When Coleman turned 23 she headed to Chicago to live with two of her older brothers, hoping to make something of herself. But the Windy City offered little more to an African American woman than did Texas. When Coleman decided she wanted to learn to fly, the discrimination she faced based on race and gender meant that she would have to travel to France to realize her dreams.

It was soldiers returning from World War I with wild tales of flying exploits who first interested Coleman in aviation. She was also spurred on by her brother, who taunted her with claims that French women were superior to African American women because they could fly. In fact, very few American women of any race had pilot's licenses in 1918. Those who did were predominantly white and wealthy. Every flying school that Coleman approached refused to admit her because she was both black and a woman. On the advice of Robert Abbott, the owner of the Chicago Defender and one of the first African American millionaires, Coleman decided to learn to fly in France. 

Coleman learned French at a Berlitz school in the Chicago loop, withdrew the savings she had accumulated from her work as a manicurist and the manager of a chili parlor and, with the additional financial support of Abbott and another African American entrepreneur, she set off for Paris from New York on November 20, 1920. 

Coleman was the only student of color in her class, but within seven months she achieved her goal. She was taught in a 27-foot biplane that was known to fail frequently, sometimes in the air. During her training Coleman witnessed a fellow student die in a plane crash, which she described as a "terrible shock" to her nerves. But the accident didn't deter her: In June 1921, the Fédération Aéronautique Internationale awarded her an international pilot's license. 

When Coleman returned to the U.S. in September 1921, scores of reporters turned out to meet her. The "Air Service News" noted that Coleman had become "a full-fledged aviatrix, the first of her race." She was invited as a guest of honor to attend the all-Black musical Shuffle Along. The entire audience, including the several hundred whites in the orchestra seats, rose to give the first African American female pilot a standing ovation.

Over the next five years Coleman performed at countless air shows. The first took place on September 3, 1922, in Garden City, Long Island. The Chicago Defender publicized the event saying the "wonderful little woman" Bessie Coleman would do "heart thrilling stunts." According to a reporter from Kansas, as many as 3,000 people, including local dignitaries, attended the event. Over the following years, Coleman used her position of prominence to encourage other African Americans to fly. She also made a point of refusing to perform at locations that wouldn't admit Blacks.

Coleman took her tragic last flight on April 30, 1926, in Jacksonville, Florida.
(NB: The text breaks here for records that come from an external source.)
(* ===== verification/Interference.v ===== *)
(** * Interference: a worker among other clients of the store

    The worker and the engine are written against the class [StateStore], so a store that others
    use at the same time is one more instance of it: every write of the worker is preceded by any
    operations of other clients (API requests, other workers, recovery of other runs), and a read
    may return anything, since it may come at any moment between two writes.  [Interfered] says this
    of a store; the only thing the others must not do is what belongs to whoever has claimed the run:
    to complete it or to put it back to the queue. *)

From Stdlib Require Import Ascii.
From S2P Require Import Prelude GoLib Model StateStore MemoryStore World TaskService Artifacts Engine Worker.

(** ** What the others may do *)

(** Operations that leave the status of the run under key [k] to the one who claimed it. *)
Definition leaves_run (k : string) (o : store_op) : bool :=
  match o with
  | OpCompleteRun _ t r _ | OpResetRunToQueued _ t r => negb (bool_decide (runKey t r = k))
  | _ => true
  end.

Definition status_at (k : string) (s : MemoryStore) : option RunStatus := Run_Status <$> MS_runs s !! k.

(** Such an operation does not change the status of a run that is not queued; a claim of it fails. *)
Lemma leaves_status k o s st :
  leaves_run k o = true -> status_at k s = Some st -> st <> RunStatusQueued -> status_at k (exec_op o s).1 = Some st.
Proof.
  unfold status_at. intros Hl Hs Hq. destruct (MS_runs s !! k) as [x|] eqn:Hx; [|done]. cbn in Hs. injection Hs as Hs.
  assert (Hkeep : exists y, MS_runs (exec_op o s).1 !! k = Some y /\ Run_Status y = st); [|destruct Hkeep as (y & -> & <-); done].
  destruct o; unfold_store_ops; cbn [leaves_run] in Hl.
  all: try (rewrite with_run_lookup; case_decide; [|by eauto]; rewrite Hx; eexists; split; [reflexivity|]; cbn; bool_prop; op_cases; congruence).
  all: op_cases; try (by eauto).
  all: try (exists x; split; [|done]; cbn; apply run_insert_new_lookup; [|done]; by apply not_is_Some_None).
  all: rewrite with_run_lookup; destruct (decide (k = runKey taskID runID)) as [Hk|Hk]; [|by eauto];
    rewrite Hx; eexists; (split; [reflexivity|]); cbn in *; try done.
  exfalso. apply Heqb. congruence.
Qed.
Together with a young Texan mechanic called William Wills, Coleman was preparing for an air show that was to have taken place the following day. At 3,500 feet with Wills at the controls, an unsecured wrench somehow got caught in the control gears and the plane unexpectedly plummeted toward earth. Coleman, who wasn't wearing a seat-belt, fell to her death. 
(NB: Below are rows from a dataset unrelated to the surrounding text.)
(* ===== verification/Stream.v ===== *)
(** * Stream: event delivery (src/pkg/stream/chunker.go, src/pkg/stream/aws_pusher.go)

    A [Chunker] collects the events of one connection and hands them to its flush function
    when a timer fires, a number of bytes is reached, or the caller asks for it.  The lock is
    released while the flush function runs, so several flushes can be under way at once: the
    critical sections are functions on [Chunker], and [cstep] interleaves them with the timers
    of the runtime and the returns of the flush function.

    [AWSPusher] keeps one chunker per connection and remembers the connections the gateway
    reported as gone, for a limited time and up to a limited number. *)

From Stdlib Require Import Ascii.
From S2P Require Import Prelude GoLib Model Artifacts Engine.

(** ** The chunker *)

Record ChunkerConfig : Type := mkChunkerConfig {
  FlushInterval : Duration;
  FlushBytes : Z }.

Definition DefaultChunkerConfig : ChunkerConfig := mkChunkerConfig (100 * Millisecond) 2048.

(** The fields of the struct; [C_armed] are the timers of this chunker that the runtime has
    not fired yet, and [C_next] the handle of the next one. *)
Record Chunker : Type := mkChunker {
  C_buf : bytes;
  C_timer : option nat;
  C_stopped : bool;
  C_lastErr : option error;
  C_flushErrorCount : Z;
  C_errorHistory : list string;
  C_armed : list nat;
  C_next : nat }.

#[global] Instance Chunker_eta : Eta Chunker := fun c =>
  mkChunker (C_buf c) (C_timer c) (C_stopped c) (C_lastErr c) (C_flushErrorCount c)
    (C_errorHistory c) (C_armed c) (C_next c).

Definition maxChunkerErrorHistory : nat := 8.

Record ChunkerErrorStats : Type := mkChunkerErrorStats {
  LastErrorText : string;
  ErrorCount : Z;
  RecentErrors : list string }.

Definition NewChunker : Chunker := mkChunker [] None false None 0 [] [] 0.

(** [c.timer.Stop(); c.timer = nil], if there is a timer. *)
Definition stop_timer (c : Chunker) : Chunker :=
  match C_timer c with
  | None => c
  | Some t => c <| C_armed := List.filter (fun u => negb (Nat.eqb u t)) (C_armed c) |> <| C_timer := None |>
  end.

(** [drainLocked] up to the call of the flush function, and after it returned.  [None] means
    that the buffer was empty and that there is no call. *)
Definition drain_begin (c : Chunker) : Chunker * option bytes :=
  match C_buf c with
  | [] => (c, None)
  | data => ((stop_timer c) <| C_buf := [] |>, Some data)
  end.

(** [h[len(h)-n:]] when the slice is longer than [n] *)
Definition keep_last {A} (n : nat) (h : list A) : list A := drop (length h - n) h.

Definition drain_end (err : option error) (c : Chunker) : Chunker :=
  match err with
  | Some e =>
      c <| C_lastErr := Some e |>
        <| C_flushErrorCount ::= fun n => add64 n 1 |>
        <| C_errorHistory ::= fun h => keep_last maxChunkerErrorHistory (h ++ [Error e]) |>
  | None => c <| C_lastErr := None |>
  end.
About 10,000 mourners paid their last respects to the first African American woman aviator, filing past her coffin in Chicago South's Side. Her funeral was attended by several prominent African Americans, and it was presided over by Ida B. Wells, an outspoken advocate of equal rights. In an editorial in the Dallas Express, the South’s oldest and, at the time, most widely distributed Black newspaper, remarked, "There is reason to believe that the general public did not completely sense the size of her contribution to the achievements of the race as such." 
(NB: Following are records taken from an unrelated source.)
(* ===== verification/Encoding.v ===== *)
(** * Encoding: base64 and JSON (encoding/base64 and encoding/json of Go)

    The parts of the two packages that the program uses: the standard base64 encoding with
    its round trip, and how [json.Unmarshal] fills a struct from a JSON value; the texts of JSON
    are in [JSON].  [JSONText] stands for the wording of the errors for a value of a wrong type. *)

From Stdlib Require Import Ascii.
From S2P Require Import Prelude GoLib JSON Strconv.

(** ** encoding/base64, StdEncoding *)

Definition b64_alphabet : list ascii := bytes_of "ABCDEFGHIJKLMNOPQRSTUVWXYZabcdefghijklmnopqrstuvwxyz0123456789+/".
Definition b64_char (v : Z) : ascii := nth (Z.to_nat v) b64_alphabet "="%char.

Fixpoint index_of (c : ascii) (l : list ascii) (i : Z) : option Z :=
  match l with
  | [] => None
  | x :: l' => if Ascii.eqb c x then Some i else index_of c l' (i + 1)
  end.
Definition sextet (c : ascii) : option Z := index_of c b64_alphabet 0.

Fixpoint b64_encode (l : list ascii) : list ascii :=
  match l with
  | [] => []
  | [a] => let v := byte_val a * 16 in [b64_char (v / 64); b64_char (v mod 64); "="%char; "="%char]
  | [a; b] =>
      let v := (byte_val a * 256 + byte_val b) * 4 in
      [b64_char (v / 4096); b64_char (v / 64 mod 64); b64_char (v mod 64); "="%char]
  | a :: b :: c :: l' =>
      let v := byte_val a * 65536 + byte_val b * 256 + byte_val c in
      b64_char (v / 262144) :: b64_char (v / 4096 mod 64) :: b64_char (v / 64 mod 64) :: b64_char (v mod 64) :: b64_encode l'
  end.

Definition is_newline (c : ascii) : bool := Ascii.eqb c (ascii_of_nat 10) || Ascii.eqb c (ascii_of_nat 13).

(** The rest after newlines, and its position. *)
Fixpoint skip_newlines (l : list ascii) (si : Z) : list ascii * Z :=
  match l with
  | c :: l' => if is_newline c then skip_newlines l' (si + 1) else (l, si)
  | [] => ([], si)
  end.

(** The bytes of two, three or four sextets. *)
Definition quantum (acc : list Z) : list ascii :=
  match acc with
  | [s0; s1] => [byte_of ((s0 * 64 + s1) / 16)]
  | [s0; s1; s2] => let v := ((s0 * 64 + s1) * 64 + s2) / 4 in [byte_of (v / 256); byte_of (v mod 256)]
  | [s0; s1; s2; s3] =>
      let v := ((s0 * 64 + s1) * 64 + s2) * 64 + s3 in [byte_of (v / 65536); byte_of (v / 256 mod 256); byte_of (v mod 256)]
  | _ => []
  end.

(** After the padding only newlines may follow. *)
Definition after_padding (acc : list Z) (rest : list ascii) (si : Z) : result Z (list ascii) :=
  match skip_newlines rest si with
  | ([], _) => Ok (quantum acc)
  | (_, si') => Err si'
  end.

(** The decoder at the position [si] with the sextets [acc] of the current quantum; the error
    is the position that [CorruptInputError] reports. *)
Fixpoint b64_decode (l : list ascii) (si : Z) (acc : list Z) : result Z (list ascii) :=
  match l with
  | [] => match acc with [] => Ok [] | _ => Err (si - Z.of_nat (length acc)) end
  | c :: l' =>
      match sextet c with
      | Some v =>
          match acc with
          | [_; _; _] =>
              match b64_decode l' (si + 1) [] with
              | Ok data => Ok (quantum (acc ++ [v]) ++ data)
              | Err e => Err e
              end
          | _ => b64_decode l' (si + 1) (acc ++ [v])
          end
      | None =>
          if is_newline c then b64_decode l' (si + 1) acc
          else if negb (Ascii.eqb c "=") then Err si
          else
            match acc with
            | [_; _] =>
                match skip_newlines l' (si + 1) with
                | ([], si') => Err si'
                | (c' :: rest, si') => if negb (Ascii.eqb c' "=") then Err (si' - 1) else after_padding acc rest (si' + 1)
                end
            | [_; _; _] => after_padding acc l' (si + 1)
            | _ => Err si
            end
      end
  end.

Definition base64_EncodeToString (data : list ascii) : string := string_of (b64_encode data).
Definition base64_DecodeString (s : string) : result error (list ascii) :=
  match b64_decode (bytes_of s) 0 [] with
  | Ok data => Ok data
  | Err off => Err (errors_New ("illegal base64 data at input byte " +:+ fmt_d off))
  end.

(** *** The round trip *)

Lemma sextet_char v : 0 <= v < 64 -> sextet (b64_char v) = Some v.
Proof.
  intros Hv. rewrite <- (Z2Nat.id v) by lia. assert (Hn : (Z.to_nat v < 64)%nat) by lia. revert Hn. generalize (Z.to_nat v). clear.
  intros n Hn. assert (Hall : forallb (fun n => bool_decide (sextet (b64_char (Z.of_nat n)) = Some (Z.of_nat n))) (seq 0 64) = true)
    by (vm_compute; reflexivity).
  rewrite forallb_forall in Hall. specialize (Hall n). rewrite in_seq in Hall. apply (bool_decide_unpack _). rewrite Hall by lia. done.
Qed.

Lemma list_ind3 {A} (P : list A -> Prop) :
  P [] -> (forall a, P [a]) -> (forall a b, P [a; b]) -> (forall a b c l, P l -> P (a :: b :: c :: l)) -> forall l, P l.
Proof.
  intros H0 H1 H2 H3. enough (H : forall l, P l /\ (forall a, P (a :: l)) /\ (forall a b, P (a :: b :: l))) by (intros l; apply H).
  intros l. induction l as [|x l (IH0 & IH1 & IH2)]; [by split_and!|]. split_and!; auto.
Qed.

Lemma b64_step v l si acc :
  0 <= v < 64 -> b64_decode (b64_char v :: l) si acc =
    match acc with
    | [_; _; _] => match b64_decode l (si + 1) [] with Ok data => Ok (quantum (acc ++ [v]) ++ data) | Err e => Err e end
    | _ => b64_decode l (si + 1) (acc ++ [v])
    end.
Proof. intros Hv. cbn [b64_decode]. by rewrite sextet_char. Qed.

Lemma b64_decode_encode l si : b64_decode (b64_encode l) si [] = Ok l.
Proof.
  revert si. induction l as [|a|a b|a b c l IH] using list_ind3; intros si; [done|..]; cbn [b64_encode]; cbn zeta;
    pose proof (byte_val_bounds a) as Ha; try (pose proof (byte_val_bounds b) as Hb); try (pose proof (byte_val_bounds c) as Hc).
  - rewrite !b64_step by (Z.div_mod_to_equations; lia). cbn [app].
    change (b64_decode ["="%char; "="%char] ?s ?acc) with (@Ok Z _ (quantum acc)). cbn [quantum]. f_equal. f_equal.
    apply byte_of_byte_val. Z.div_mod_to_equations; lia.
  - rewrite !b64_step by (Z.div_mod_to_equations; lia). cbn [app].
    change (b64_decode ["="%char] ?s ?acc) with (@Ok Z _ (quantum acc)). cbn [quantum]. cbn zeta.
    f_equal. f_equal; [|f_equal]; apply byte_of_byte_val; Z.div_mod_to_equations; lia.
  - rewrite !b64_step by (Z.div_mod_to_equations; lia). cbn [app]. rewrite IH. cbn [quantum app]. cbn zeta.
    f_equal. f_equal; [|f_equal; [|f_equal]]; apply byte_of_byte_val; Z.div_mod_to_equations; lia.
Qed.

Lemma base64_roundtrip data : base64_DecodeString (base64_EncodeToString data) = Ok data.
Proof. unfold base64_DecodeString, base64_EncodeToString. by rewrite bytes_of_string_of, b64_decode_encode. Qed.

(** ** encoding/json *)

(** The errors for a value that does not fit the Go type of the place it is decoded into. *)
Class JSONText := { json_type_error : JSON -> string -> error }.

(** Names of fields are compared up to the case of letters; two letters beyond ASCII fold to
    "s" and "k". *)
Definition fold_rune (p : Z * list ascii) : Z :=
  let r := p.1 in
  if (65 <=? r) && (r <=? 90) then r + 32 else if r =? 383 then 115 else if r =? 8490 then 107 else r.
Definition fold_name (s : string) : list Z := map fold_rune (decode_runes (bytes_of s)).

Section unmarshal.
Context `{JSONText} {S : Type}.

(** A field of a struct: its name and how a value is stored; [null] changes nothing. *)
Definition setter : Type := JSON -> S -> S * option error.
Definition field : Type := string * setter.

Definition set_with {A} (decode : JSON -> result error A) (upd : A -> S -> S) : setter := fun v s =>
  match v with
  | JNull => (s, None)
  | _ => match decode v with Ok a => (upd a s, None) | Err e => (s, Some e) end
  end.

Definition json_string (v : JSON) : result error string :=
  match v with JStr t => Ok t | _ => Err (json_type_error v "string") end.

Definition json_int (v : JSON) : result error Z :=
  match v with
  | JNum lit => match Atoi lit with Some z => Ok z | None => Err (json_type_error v "int") end
  | _ => Err (json_type_error v "int")
  end.

Definition json_float64 (v : JSON) : result error float64 :=
  match v with
  | JNum lit => match parse_float lit with inl x => Ok x | inr _ => Err (json_type_error v "float64") end
  | _ => Err (json_type_error v "float64")
  end.

(** The elements of a list; [null] is the zero value. *)
Fixpoint json_each {A} (decode : JSON -> result error A) (zero : A) (l : list JSON) : list A * option error :=
  match l with
  | [] => ([], None)
  | v :: l' =>
      let '(a, e) := match v with JNull => (zero, None) | _ => match decode v with Ok a => (a, None) | Err e => (zero, Some e) end end in
      let '(rest, e') := json_each decode zero l' in
      (a :: rest, match e with Some _ => e | None => e' end)
  end.

Definition json_list {A} (decode : JSON -> result error A) (zero : A) (go_type : string) (v : JSON) : result error (list A) :=
  match v with
  | JArr l => match json_each decode zero l with (r, None) => Ok r | (_, Some e) => Err e end
  | _ => Err (json_type_error v go_type)
  end.

(** The field for a name: the one with that name, or the first up to case. *)
Definition find_field (fields : list field) (name : string) : option setter :=
  match List.find (fun f => String.eqb f.1 name) fields with
  | Some f => Some f.2
  | None => match List.find (fun f => bool_decide (fold_name f.1 = fold_name name)) fields with
            | Some f => Some f.2
            | None => None
            end
  end.

(** The members in order, unknown ones ignored; the first error is reported at the end. *)
Fixpoint decode_members (fields : list field) (members : list (string * JSON)) (s : S) (err : option error) : S * option error :=
  match members with
  | [] => (s, err)
  | (name, v) :: members' =>
      match find_field fields name with
      | None => decode_members fields members' s err
      | Some set =>
          let '(s, e) := set v s in
          decode_members fields members' s (match err with Some _ => err | None => e end)
      end
  end.

Definition decode_struct (fields : list field) (v : JSON) (s : S) : S * option error :=
  match v with
  | JNull => (s, None)
  | JObj members => decode_members fields members s None
  | _ => (s, Some (json_type_error v "struct"))
  end.

(** [json.Unmarshal] into a struct. *)
Definition json_Unmarshal_struct (fields : list field) (text : string) (s : S) : result error S :=
  match json_parse text with
  | Err e => Err e
  | Ok v => match decode_struct fields v s with (s, None) => Ok s | (_, Some e) => Err e end
  end.
End unmarshal.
Coleman has not been forgotten in the decades since her death. For a number of years starting in 1931, black pilots from Chicago instituted an annual fly over of her grave. In 1977 a group of African American women pilots established the Bessie Coleman Aviators Club. And in 1992 a Chicago City Council resolution requested that the U.S. Postal Service issue a Bessie Coleman stamp. The resolution noted that "Bessie Coleman continues to inspire untold thousands, even millions of young persons with her sense of adventure, her positive attitude and her determination to succeed."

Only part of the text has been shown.